En Joel (3, 1-5) aparece la alusión más clara al nuevo tiempo mesiánico. Por la efusión del espíritu sobre todos queda garantizada la salvación. La profecía de Joel no significa, como lo muestran los textos neotestamentarios, que el espíritu se da a todo hombre, sino que se confiere a todos los creyentes dentro de la comunidad de fe.

II. Nuevo Testamento

En armonía con estas profecías, en el Nuevo Testamento hallamos la convicción de que por el E.S. se constituye la comunidad salvífica (-->Iglesia). En primer lugar Juan Bautista asume la profecía veterotestamentaria acerca del E.S. El se distingue de los profetas anteriores por el hecho de que ha visto ya al Mesías (Jn 1, 26) como el portador del Espíritu y el que lo comunica a todos. El Hijo de Dios hecho hombre es concebido por obra del E.S., que desciende nuevamente sobre él en el bautismo. El Espíritu lo conduce al desierto para trabar la primera batalla decisiva con Satán. El alienta toda la actividad de Cristo. La resistencia de los hombres contra el E.S. es calificada por Cristo de pecado imperdonable (Mt 12, 31s; Lc 12, 10; Mc 3, 29s). Según los Hechos de los Apóstoles, Cristo prometió a los suyos el Espíritu para el tiempo de su ausencia (Act 1, 8). Por la fuerza de este Espíritu ellos deben ser testigos en Jerusalén, en Judea, en Samaría y hasta los confines de la tierra. De acuerdo con esta promesa, la comunicación fundamental del Espíritu se produjo en la primera fiesta de pentecostés. Los fenómenos milagrosos que acompañaron este hecho manifiestan cómo la acción salvífica de Dios penetra indeteniblemente en el mundo y se desarrolla en él (Act 2, 1 hasta 11). Los que lo han recibido tienen la persuasión de que ha llegado definitivamente la salvación. Pedro interpreta este acontecimiento como el cumplimiento de las promesas veterotestamentarias. La efusión del Espíritu en Pentecostés es el principio de una comunicación del mismo que se prosigue a través de todos los tiempos. El Espíritu guía y conduce a la Iglesia hacia adelante y mueve a cada uno. El escoge a Pablo para la predicación entre los gentiles (Act 13, 2ss). Es el guía invisible en la actividad misional de los apóstoles.
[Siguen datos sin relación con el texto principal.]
(** [Ok(())] is [true]. *)
Definition syn_handshake_input (packet : bytes) (t : Task) : option (bool * Task) :=
  match read_conv packet with
  | Some conv =>
      if is_client t then
        if bool_decide (t_hs t = Syn) && negb (conv =? SYN_CONV) then
          match Kcp_input (Kcp_set_conv (t_kcp t) conv) packet with
          | (Panic, _) => None
          | (r, k) =>
              let k := if is_err r || (Kcp_get_waitsnd k >? 0) then Kcp_set_conv k SYN_CONV else k in
              Some (true, t <| t_kcp := k |>)
          end
        else Some (true, t)
      else if conv =? SYN_CONV then
        let mine := Kcp_conv (t_kcp t) in
        match Kcp_input (Kcp_set_conv (t_kcp t) conv) packet with
        | (Panic, _) => None
        | (_, k) => Some (true, t <| t_kcp := Kcp_set_conv k mine |>)
        end
      else Some (false, t)
  | None => Some (false, t)
  end.

Definition Task_kcp_input (packet : bytes) (t : Task) : option Task :=
  match Kcp_input (t_kcp t) packet with
  | (Ok _, k) => Some (set_flag FLUSH (t <| t_kcp := k |>))
  | (Err NotFound, k) => option_map snd (syn_handshake_input packet (t <| t_kcp := k |>))
  | (Err InvalidData, k) =>
      let t := t <| t_kcp := k |> in
      match read_cmd packet with
      | Ok cmd =>
          if negb (Z.land cmd KCP_RESET =? 0) then Some (set_handshake Disconnected t)
          else if negb (Z.land cmd KCP_FIN =? 0) then
            let t :=
              if negb (has t FIN_RECVED)
              then (set_flag FIN_RECVED t) <| t_input_open := false |> else t in
            match fin_transit_state t, write_cmd packet (Z.lxor cmd KCP_FIN) with
            | Some t, Ok packet =>
                match Kcp_input (t_kcp t) packet with
                | (Panic, _) => None
                | (_, k) => Some (t <| t_kcp := k |>)
                end
            | _, _ => None
            end
          else Some t
      | _ => None
      end
  | (_, _) => None
  end.

(** [tx_ok] is the outcome of [output_tx.try_send].  The result is [Ok(())] or [Err(())] and
    what was sent. *)
Definition syn_handshake_recv (tx_ok : bool) (t : Task) : option (bool * list Output * Task) :=
  let '(syn, t) := Task_kcp_recv t in
  match syn with
  | None => Some (true, [], t)
  | Some syn =>
      match strip_prefix (session_key (t_config t)) syn with
      | Some id =>
          if Zlen id =? session_id_len (t_config t) then
            let established (t : Task) : bool * list Output * Task :=
              let t := set_handshake Connected t in
              (tx_ok, if tx_ok then [OutConnected (Kcp_conv (t_kcp t))] else [], t) in
            if is_client t then
              if decide (t_session_id t = id)
              then Some (established (kcp_apply_nodelay t))
              else Some (false, [], t)
            else
              let t := t <| t_session_id := id |> in
              match handshake_send (kcp_apply_nodelay t) with
              | Some t => Some (established t)
              | None => None
              end
          else Some (false, [], t)
      | None => Some (false, [], t)
      end
  end.

(** ** The event loop *)

(** [KCP_FIN] marks the packets with a payload that leave in [FinSent]. *)
Definition mark_fin (hs : Handshake) (packet : bytes) : option bytes :=
  if decide (hs = FinSent) then
    match read_payload_data packet with
    | Some _ =>
        match read_cmd packet with
        | Ok cmd =>
            match write_cmd packet (Z.lor cmd KCP_FIN) with Ok packet => Some packet | _ => None end
        | _ => None
        end
    | None => Some packet
    end
  else Some packet.

(** [while let Some(packet) = kcp.pop_output()]: [feed_ok i] is the outcome of the [i]-th
    [sink.feed]; the result is what the sink took.  The queue gets shorter at every turn. *)
Fixpoint kcp_output_loop (fuel : nat) (feed_ok : nat -> bool) (i : nat) (hs : Handshake) (k : Kcp)
  : option (list bytes * Kcp) :=
  match fuel with
  | O => None
  | S fuel =>
      match Kcp_pop_output k with
      | (None, k) => Some ([], k)
      | (Some packet, k) =>
          match mark_fin hs (bm_bytes packet) with
          | None => None
          | Some packet =>
              if feed_ok i then
                match kcp_output_loop fuel feed_ok (S i) hs k with
                | Some (ps, k) => Some (packet :: ps, k)
                | None => None
                end
              else Some ([], k <| output_queue := [] |>)
          end
      end
  end.

(** [flush_ok] is the outcome of [sink.flush()]. *)
Definition kcp_output (feed_ok : nat -> bool) (flush_ok : bool) (hs : Handshake) (k : Kcp)
  : option (list bytes * bool * Kcp) :=
  match kcp_output_loop (S (length (output_queue k))) feed_ok 0 hs k with
  | Some (ps, k) => Some (ps, flush_ok, k)
  | None => None
  end.

(** [run] up to the loop. *)
Definition run_start (malloc_ok : bool) (draw : nat -> Byte.byte) (t : Task) : option Task :=
  let '(elapsed, t) := (clock (t_ticks t), t <| t_ticks := S (t_ticks t) |>) in
  let t := t <| t_kcp := Kcp_initialize elapsed (t_kcp t) |> in
  match kcp_apply_config malloc_ok t with
  | None => None
  | Some t =>
      let t := t <| t_hs := Syn |> in
      let '(now, t) := system_time t in
      let t := t <| t_hs_end_time := now +w u32 (as_secs (connect_timeout (t_config t))) *w 1000 |> in
      let t := t <| t_kcp := Kcp_set_nodelay (t_kcp t) true 100 0 false |> in
      let t := t <| t_last_io_time := Kcp_current (t_kcp t) |> in
      if Kcp_conv (t_kcp t) =? SYN_CONV then
        let t := set_flag CLIENT t in
        let t := t <| t_session_id := random_session_id (t_config t) draw |> in
        let t := t <| t_kcp := Kcp_set_conv (t_kcp t) SYN_CONV |> in
        handshake_send t
      else Some t
  end.

(** The head of the loop decides to leave it, to go round again, or to wait. *)
Inductive verdict := Break | Again | Select (interval : Z).

Definition expired (t : Task) : bool :=
  Kcp_is_dead_link (t_kcp t)
  || (Kcp_duration_since (t_kcp t) (t_last_io_time t)
      >=? u32 (as_secs (session_expire (t_config t)) * 1000)).

Definition loop_wait (t : Task) : verdict * Task :=
  let '(current, t) := system_time t in
  let interval := Z.min (Kcp_check (t_kcp t) current -w current) 60000 in
  let wait interval :=
    if interval =? 0 then (Again, t <| t_kcp := Kcp_update (t_kcp t) current |>)
    else (Select interval, t) in
  if decide (t_hs t = Connected) then wait interval
  else
    let timeout := t_hs_end_time t -w current in
    if i32 timeout >? 0 then wait (Z.min interval timeout)
    else (Again, set_handshake Disconnected t).

(** [cancelled]: the token was cancelled while the output was waiting for the sink. *)
Definition loop_head (feed_ok : nat -> bool) (flush_ok cancelled : bool) (t : Task)
  : option (list bytes * verdict * Task) :=
  let rest (ps : list bytes) (t : Task) :=
    if decide (t_hs t = Disconnected) then (ps, Break, t)
    else if expired t then (ps, Break, t)
    else let '(v, t) := loop_wait t in (ps, v, t) in
  if Kcp_has_ouput (t_kcp t) then
    match kcp_output feed_ok flush_ok (t_hs t) (t_kcp t) with
    | None => None
    | Some (ps, ok, k) =>
        if cancelled || negb ok then Some (ps, Break, t <| t_kcp := k |>)
        else Some (rest ps (t <| t_kcp := k |>))
    end
  else Some (rest [] t).

(** What the [select!] of the loop sees: a branch and the outcomes of the calls it makes.

    - [EvInput first more disconnected]: [input_rx.recv()] gave [first]; [try_recv] would then
      give the frames [more], and [Disconnected] rather than [Empty] after them.
    - [EvReserve ok permits]: [output_tx.reserve()] succeeded or not; [try_reserve] would then
      succeed [permits] times.
    - [EvTransport first more tx_ok]: [transport.next()] gave [first]; the packets [more] are
      ready after it; [tx_ok] is the outcome of a [try_send]. *)
Inductive event :=
| EvInput (first : option bytes) (more : list bytes) (disconnected : bool)
| EvReserve (ok : bool) (permits : nat)
| EvTransport (first : option bytes) (more : list bytes) (tx_ok : bool)
| EvSleep
| EvCancelled.
(* ===== verification/Handshake.v ===== *)
(** The handshake completes: a client and a server that was given a number, both started by
    [run] and waiting for each other, connect as soon as the client's first packets reach the
    server and the server's answer reaches the client. *)
From stdpp Require Import relations.
From S2P Require Import Prelude Bytes IkcpTypes IkcpSend IkcpInput IkcpFlush IkcpFlushSpec.
From S2P Require Import IkcpInv Wire Delivery Progress Exchange Acks Rounds Acked.
From S2P Require Import Protocol ProtocolSpec Config.
From S2P Require Import Stream StreamSpec StreamSafe.

(** A configuration whose handshake frame fits one segment, and whose receive window fits the
    16 bits of the header. *)
Definition greeting_ok (c : KcpConfig) : Prop :=
  config_ok c /\ 0 <= cfg_rcv_wnd c < 65536 /\
  0 < Zlen (session_key c) + session_id_len c <= cfg_mtu c - 24.

Section Handshake.
Context {BM : BytesMut} {BML : BytesMutLaws BM} (clock : nat -> Z * Z).
Implicit Types t : Task.

(** ** The wrapper before the exchange *)
Record opening (S : list entry) (m cv : Z) (out : list bytes) (k : Kcp) : Prop := {
  op_greeter : greeter S m (handle k);
  op_conv : conv (handle k) = cv;
  op_buffers : buffers_ok k;
  op_out : outputs k = out;
  op_acks : ackcount (handle k) = 0
}.

Lemma opening_handle S m m' cv out k h :
  opening S m cv out k -> greeter S m' h /\ conv h = conv (handle k) ->
  ackcount h = ackcount (handle k) ->
  opening S m' cv out (k <| handle := h |>).
Proof.
  intros [_ H2 H3 H4 H5] [Hg Hc] Ha. split; [done|by simp_upd; rewrite Hc|done|done|by simp_upd; rewrite Ha].
Qed.

Lemma opening_nodelay S m cv out k nd iv resend nc :
  opening S m cv out k -> opening S m cv out (Kcp_set_nodelay k nd iv resend nc).
Proof. intros H. apply (opening_handle S m); [done|apply greeter_nodelay, H|]. apply nodelay_kept. Qed.

Lemma opening_wndsize S m cv out k s r :
  0 <= r < 65536 -> opening S m cv out k -> opening S m cv out (Kcp_set_wndsize k s r).
Proof.
  intros Hr H. apply (opening_handle S m); [done| |apply wndsize_kept].
  apply greeter_wndsize; [pose proof (i32_range s); lia|rewrite i32_small; lia|apply H].
Qed.

Lemma opening_mtu m m' cv out k :
  50 <= m' < 1073741824 -> opening [] m cv out k ->
  exists k', Kcp_set_mtu true k m' = (Ok tt, k') /\ opening [] m' cv out k'.
Proof.
  intros Hm H. pose proof (op_greeter _ _ _ _ _ H) as Hg. unfold Kcp_set_mtu.
  destruct (Z.eqb_spec (mtu (handle k)) m') as [E|_].
  { exists k. split; [done|]. rewrite (gr_mtu _ _ _ Hg) in E. by subst. }
  rewrite i32_small by lia.
  destruct (setmtu_kept (handle k) true m') as [[Ha _] _].
  destruct (greeter_setmtu m m' (handle k) Hm Hg) as (h & E & H'). rewrite E in *.
  eexists. split; [done|]. by apply (opening_handle [] m).
Qed.

Lemma opening_initialize cv elapsed :
  0 <= cv < 4294967296 -> opening [] IKCP_MTU_DEF cv [] (Kcp_initialize elapsed (Kcp_new cv)).
Proof.
  intros Hcv. unfold Kcp_initialize, Kcp_update. set (now := get_system_time _).
  assert (buffers_ok (Kcp_new cv)) as Hb by (unfold buffers_ok, Kcp_new; cbn; by rewrite bm_new_law).
  destruct (greeter_create cv now Hcv) as (Hg & Hc & Ho). cbn [handle Kcp_new].
  destruct (after_output_spec (Kcp_new cv) (ikcp_update (ikcp_create cv) now) Hb) as (H1 & H2 & H3).
  rewrite Ho in H2. cbv zeta in *. split; [by rewrite H3|by rewrite H3|done|exact H2|].
  rewrite H3. destruct (ikcp_update_cases (ikcp_create cv) now) as (u & ts & Hu & [-> | ->]); [|done].
  cbn [fst]. set (k := with_clock _ _ _ _). destruct (decide (updated k = 0)) as [E|E].
  - unfold ikcp_flush. by rewrite E.
  - apply ackcount_flush; [|done]. by apply kcp_ok_clock, ikcp_create_ok.
Qed.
De los campos de trabajo de Asia lleva al apóstol a cosechar en Europa (Act 16, 6s). El le predice los sufrimientos de la prisión (Act 20, 22s; 21, l0s). El Espíritu inspirará a los fieles en tiempos de persecución lo que ellos han de aducir en su propia defensa y la manera de decirlo, de modo que no deben preocuparse por este problema (Mc 13, 11; Mt 10, 19s; 3.c 10, lls). Porque la comunidad salvífica está dirigida por el E.S., la mentira de Ananías y de Safira es un pecado contra el Espíritu y recibe un grave castigo (Act 5, 3.9).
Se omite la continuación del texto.